Spurs v. Raptors: Desperation Is A Start
At this point, desperation doesn’t seem to be enough. With a point guard struggling to regain his All Star form and a dynamic wing trying to return after missing significant time to injury, it’s no wonder they find themselves in the worst stretch of an up and down season. Even when they look most engaged, it has often been too little, too late, losing games they shouldn’t to opponents beneath their level of talent. Players are frustrated, and the season’s promise has been replaced with skepticism and exhaustion.
I am, of course, describing the current incarnation of the Toronto Raptors, but I could just as easily be describing February’s Spurs, a team that spent weeks trudging through the mud looking for a way out. Toronto came to the AT&T Center Tuesday night seeking an opportunity to course correct a season that has taken a sudden and brutal turn for the worse. Key injuries to the roster have disrupted their continuity and put a big strain on Kyle Lowry to keep the team afloat. He is clearly exhausted, and the rest of the roster has not been able to help lighten his load. And although the Raptors have the luxury of playing in the East, the advantages of maintaining seeding in a weak conference have not been enough to calm growing fears that the team is past its breaking point.
The Raptors have lost nine of the eleven games they’ve played since the All Star break. One of those wins was against the Sixers, and the other, a drubbing of the East-leading Hawks, has faded far enough into memory to feel like the work of an entirely different team. Lowry’s numbers have fallen off a cliff, and the team has followed him into the abyss.
But even watching San Antonio destroy Toronto so thoroughly Tuesday night wasn’t enough to pronounce the Raptors dead. The Spurs looked every bit the championship contender they were last season, taking each hit the Raptors gave them and continuing to attack. It was easy to watch the performance and forget that in December, the Spurs had their own 2-9 stretch, or that just last month, they somehow left a Rodeo Road Trip worse than they entered it.
That’s been the story of the Spurs’ season. It’s easy to forget – watching Tony Parker hit basket after basket – that he couldn’t spin past Andre Miller like a week ago. It’s easy to forget – watching Tiago Splitter successfully toss his weirdo hook in the opening quarter – that he’s only been in the starting lineup for a handful of games this season. Things have turned quickly in San Antonio.
Granted, some bad competition has helped. But wins against a beat up Kings squad and a heartbroken Bulls team are nothing to apologize about, especially if those victories have somehow resuscitated your previously aimless roster. Tuesday night’s contest wasn’t exactly a huge test, either, but the Raptors did enough to turn a 26-point deficit into something of a competitive game in the final quarter.
Kyle Lowry finally had a good game (even if three of his three-pointers came in garbage-time desperation heaves), and the Raptors got some great contributions from Amir Johnson. (Not including, of course, the hilarious 360 layup attempt around the 8:45 mark of the second quarter.
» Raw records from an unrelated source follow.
(* ===== verification/Cli.v ===== *)
(** * The command line client ([cmd/osctf])

    Its machine (environment, files, keychain, terminal, network), the credentials it
    resolves and stores, and its commands.  The generated client sends a request and decodes the
    answer; what answers is a parameter. *)

From Stdlib Require Import Ascii.
From S2P Require Import Prelude Text Env Store Accounts Challenges Http Authoring.

(** ** The machine *)

Inductive json :=
  | JNull | JBool (b : bool) | JNum (z : Z) | JStr (s : string) | JArr (l : list json) | JObj (l : list (string * json)).
(** What one write puts on a stream: an encoded value, or a line of text. *)
Inductive output := Value (j : json) | Line (s : string).

(** [~/.config/osctf/config.yaml]. *)
Record CliContext := { cx_URL : string; cx_Token : string; cx_KeychainRef : bool }.
Record CliConfig := { cg_CurrentContext : string; cg_Contexts : gmap string CliContext }.

(** The operations of the API the client uses. *)
Inductive ApiOp :=
  | OpLogin (email password : string) | OpLogout | OpGetMe
  | OpCreateToken (name : string) (scopes : list string) (days : option Z) | OpListTokens | OpRevokeToken (id : uuid)
  | OpListChallenges | OpGetChallenge (slug : string) | OpAdminCreateChallenge (b : ChallengeAdminCreate)
  | OpAdminUploadAttachment (challenge filename content : string)
  | OpGetEvent | OpAdminUpdateEvent (starts ends freeze : option time) | OpGetScoreboard
  | OpSubmitFlag (slug flag : string) | OpStartInstance (slug : string) | OpStopInstance (slug : string)
  | OpAdminListPlugins | OpAdminReloadPlugin (name : string) | OpListTeams | OpCreateTeam (name : string) | OpAdminListUsers.
(** A request: where to, the [Authorization] header, the [Origin] header and the cookie of a session. *)
Record ApiRequest := { rq_Base : string; rq_Authorization : string; rq_Origin : string; rq_Cookie : option string; rq_Op : ApiOp }.
Record Response := { rs_Status : Z; rs_JSON : option json; rs_Problem : option Problem; rs_SetCookie : option string }.
Definition JSON200 (r : Response) : option json := if (rs_Status r =? 200)%Z then rs_JSON r else None.
Definition JSON201 (r : Response) : option json := if (rs_Status r =? 201)%Z then rs_JSON r else None.
(** The fields of a decoded object; one that is missing has its zero value. *)
Definition field (k : string) (j : json) : json :=
  match j with JObj l => default JNull (snd <$> List.find (λ p, bool_decide (p.1 = k)) l) | _ => JNull end.
Definition str_field (k : string) (j : json) : string := match field k j with JStr s => s | _ => "" end.
Definition num_field (k : string) (j : json) : Z := match field k j with JNum z => z | _ => 0%Z end.
Definition bool_field (k : string) (j : json) : bool := match field k j with JBool b => b | _ => false end.
Definition items (j : json) : list json := match j with JArr l => l | _ => [] end.
Definition or_null (o : option json) : json := default JNull o.

Record Machine (Net : Type) := {
  mc_environ : gmap string string;
  mc_UserConfigDir : string + string;
  mc_files : gmap string (string * Z);        (* content and permissions *)
  mc_dirs : gset string;
  mc_denied : gset string;                     (* where every operation fails *)
  mc_keyring : option (gmap string string);    (* [None]: there is no keychain *)
  mc_stdin : list string;
  mc_tty : bool;
  mc_hostname : option string;
  mc_stdout : list output;
  mc_stderr : list output;
  mc_net : Net;
  mc_sent : list (ApiRequest * (Response + string))
}.
Arguments mc_environ {Net}. Arguments mc_UserConfigDir {Net}. Arguments mc_files {Net}. Arguments mc_dirs {Net}.
Arguments mc_denied {Net}. Arguments mc_keyring {Net}. Arguments mc_stdin {Net}. Arguments mc_tty {Net}.
Arguments mc_hostname {Net}. Arguments mc_stdout {Net}. Arguments mc_stderr {Net}. Arguments mc_net {Net}. Arguments mc_sent {Net}.

Section Updates.
Context {Net : Type}.
Definition with_files_dirs (f : gmap string (string * Z)) (d : gset string) (m : Machine Net) : Machine Net :=
  {| mc_environ := mc_environ m; mc_UserConfigDir := mc_UserConfigDir m; mc_files := f; mc_dirs := d; mc_denied := mc_denied m;
     mc_keyring := mc_keyring m; mc_stdin := mc_stdin m; mc_tty := mc_tty m; mc_hostname := mc_hostname m;
     mc_stdout := mc_stdout m; mc_stderr := mc_stderr m; mc_net := mc_net m; mc_sent := mc_sent m |}.
Definition with_keyring (k : option (gmap string string)) (m : Machine Net) : Machine Net :=
  {| mc_environ := mc_environ m; mc_UserConfigDir := mc_UserConfigDir m; mc_files := mc_files m; mc_dirs := mc_dirs m; mc_denied := mc_denied m;
     mc_keyring := k; mc_stdin := mc_stdin m; mc_tty := mc_tty m; mc_hostname := mc_hostname m;
     mc_stdout := mc_stdout m; mc_stderr := mc_stderr m; mc_net := mc_net m; mc_sent := mc_sent m |}.
Definition with_terminal (i : list string) (o e : list output) (m : Machine Net) : Machine Net :=
  {| mc_environ := mc_environ m; mc_UserConfigDir := mc_UserConfigDir m; mc_files := mc_files m; mc_dirs := mc_dirs m; mc_denied := mc_denied m;
     mc_keyring := mc_keyring m; mc_stdin := i; mc_tty := mc_tty m; mc_hostname := mc_hostname m;
     mc_stdout := o; mc_stderr := e; mc_net := mc_net m; mc_sent := mc_sent m |}.
Definition with_net (n : Net) (s : list (ApiRequest * (Response + string))) (m : Machine Net) : Machine Net :=
  {| mc_environ := mc_environ m; mc_UserConfigDir := mc_UserConfigDir m; mc_files := mc_files m; mc_dirs := mc_dirs m; mc_denied := mc_denied m;
     mc_keyring := mc_keyring m; mc_stdin := mc_stdin m; mc_tty := mc_tty m; mc_hostname := mc_hostname m;
     mc_stdout := mc_stdout m; mc_stderr := mc_stderr m; mc_net := n; mc_sent := s |}.
End Updates.

(** ** Commands as programs: an error stops the command and is what [main] reports. *)

Definition Cmd (Net A : Type) : Type := Machine Net → (A + cli_err) * Machine Net.
#[export] Instance Cmd_ret {Net} : MRet (Cmd Net) := λ A a m, (inl a, m).
#[export] Instance Cmd_bind {Net} : MBind (Cmd Net) := λ A B k c m,
  match c m with (inl a, m') => k a m' | (inr e, m') => (inr e, m') end.
Definition fail_with {Net A} (e : cli_err) : Cmd Net A := λ m, (inr e, m).
Definition look {Net A} (f : Machine Net → A) : Cmd Net A := λ m, (inl (f m), m).
Definition change_ {Net} (f : Machine Net → Machine Net) : Cmd Net unit := λ m, (inl tt, f m).
(** A Go [(value, error)] of a pure function. *)
Definition ok_or {Net A} (r : A + cli_err) : Cmd Net A := λ m, (r, m).
(** [defer d] before [body]: [d] runs on every path out. *)
Definition deferred {Net A} (d : Cmd Net unit) (body : Cmd Net A) : Cmd Net A := λ m,
  let '(r, m) := body m in let '(_, m) := d m in (r, m).

(** [globals]: the flags every command shares. *)
Record globals := { g_url : string; g_token : string; g_context : string; g_json : bool; g_yes : bool }.
(** [%q] without the escapes, [%d], [%-Ns] and [%Nd]. *)
Definition dec (z : Z) : string := if (z <? 0)%Z then "-" +:+ of_bytes (decimal (Z.to_N (- z))) else of_bytes (decimal (Z.to_N z)).
Definition runes (s : string) : nat :=
  length (List.filter (λ c, negb ((128 <=? nat_of_ascii c) && (nat_of_ascii c <? 192))%nat) (to_bytes s)).
Definition spaces_ (n : nat) : string := of_bytes (replicate n " "%char).
Definition padr (n : nat) (s : string) : string := s +:+ spaces_ (n - runes s).
Definition padl (n : nat) (s : string) : string := spaces_ (n - runes s) +:+ s.
Definition join_with (sep : string) (l : list string) : string :=
  match l with [] => "" | s :: l => foldl (λ acc x, acc +:+ sep +:+ x) s l end.
(** [strings.TrimRight(u, "/")]. *)
Fixpoint drop_slashes (l : list ascii) : list ascii :=
  match l with c :: l' => if Ascii.eqb c "/" then drop_slashes l' else l | [] => [] end.
Definition normalizeURL (u : string) : string := of_bytes (rev (drop_slashes (rev (to_bytes u)))).

Section Cli.
Context {Net : Type} (serve : ApiRequest → Net → (Response + string) * Net).
Context {L : Libs} `{AuthorLibs}.
Context (yaml_Marshal : CliConfig → string) (yaml_Unmarshal : string → CliConfig + string) (time_Parse : string → option time).
Context (tar_Write : TarEntry → option string) (tar_Bytes : list TarEntry → string).
Context (version revision : string).
Context (g : globals).
Abbreviation C := (Cmd Net).

(** ** [output.go] *)

Definition data (v : json) : C unit :=
  if g_json g then change_ (λ m, with_terminal (mc_stdin m) (mc_stdout m ++ [Value v]) (mc_stderr m) m) else mret tt.
Definition human (s : string) : C unit :=
  change_ (λ m, with_terminal (mc_stdin m) (mc_stdout m) (mc_stderr m ++ [Line s]) m).
Definition print_stdout (s : string) : C unit :=
  change_ (λ m, with_terminal (mc_stdin m) (mc_stdout m ++ [Line s]) (mc_stderr m) m).
Definition json_fields (f : gmap string (list string)) : json :=
  JObj ((λ p, (p.1, JArr (JStr <$> p.2))) <$> map_to_list f).
Definition omitempty (k v : string) : list (string * json) := if bool_decide (v = "") then [] else [(k, JStr v)].
Definition fail_lines (e : cli_err) : list output :=
  match e with
  | cliError _ _ _ fields _ =>
      Line ("error: " +:+ Error_text e) :: flat_map (λ p, (λ m, Line ("  " +:+ p.1 +:+ ": " +:+ m)) <$> p.2) (map_to_list fields)
  | plainError _ => [Line ("error: " +:+ Error_text e)]
  end.
Definition fail_json (e : cli_err) : output :=
  let '(title, detail, fields) := match e with cliError _ msg detail fields _ => (msg, detail, fields) | plainError msg => (msg, "", ∅) end in
  Value (JObj [("error", JObj ([("title", JStr title)] ++ omitempty "detail" detail ++
                               if decide (fields = ∅) then [] else [("field_errors", json_fields fields)]))]).
Definition fail (e : cli_err) (m : Machine Net) : Machine Net :=
  match e with
  | cliError _ _ _ _ true => m
  | _ => with_terminal (mc_stdin m) (mc_stdout m) (mc_stderr m ++ if g_json g then [fail_json e] else fail_lines e) m
  end.

(** ** [config.go] *)

Definition Getenv (k : string) : C string := look (λ m, default "" (mc_environ m !! k)).
Definition configDir : C string :=
  d ← Getenv "OSCTF_CONFIG_DIR";
  if negb (bool_decide (d = "")) then mret d else
  base ← look mc_UserConfigDir;
  match base with
  | inr msg => fail_with (plainError ("locating the config directory: " +:+ msg))
  | inl base => mret (Join2 base "osctf")
  end.
Definition configPath : C string := d ← configDir; mret (Join2 d "config.yaml").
Seriously, go watch that.) And when they were buried deep in a massive hole, Toronto found a gear they forgot about and very nearly pulled it off. But the Spurs were just too much to handle.
Popovich was clearly amped for this one, making statement substitutions early on, pulling out Danny Green less than a minute in for a defensive blunder, and then pulling out his replacement, Marco Belinelli, about a minute after that. He wasn’t having any of it, and the Spurs were going to play a focused, efficient game whether they wanted to or not. For the most part, as has been the case throughout this six game win streak, the team responded in kind.
Kawhi Leonard’s monster double-double and fifth consecutive 20+ point performance stole the show, but Tony Parker and Danny Green had huge games. And the Spurs got some good shooting from the bench, with Marco Belinelli, Matt Bonner, and Aron Baynes helping to sustain the attack. Six games out of one of their worst stretches in years, the Spurs look like a different team.
After the game, Kawhi Leonard told Bill Schoenig that he’s still getting hand treatments everyday to reach full health by the playoffs. “Healthy” as you and I define it – going to work without discomfort, being able to move without lingering pains – isn’t quite a threshold an NBA player hits in the course of a long, busy season. Most of these guys are playing with bumps and bruises, and even little pains often linger. For the Spurs, who have lost key players at different points during the season, “healthier” has been good enough. As players like Parker and Leonard round into a form that approximates the highs of last year, the team has rounded with them. But it’s worth noting that maladies can rear their head at any time to disrupt the march to the playoffs.
This is where the Raptors find themselves. Not every team makes its way through these weeds, and there are plenty of teams that have fallen off suddenly, never to make it back. (Doug Collins’ 2012 Sixers team comes to mind. As does the post-selfie Pacers.) But there’s enough room here to maintain the faintest sliver of optimism. Six games has been enough to talk Spurs fans off a cliff in a brutal Western Conference race, and the Raptors have much more than that left to hang on to a relatively secure seed in the East. But if they want to make the most of the time left to regroup, what they showed in the second half Tuesday night helps. Desperation might not be enough, but as the Spurs have learned, it’s a start.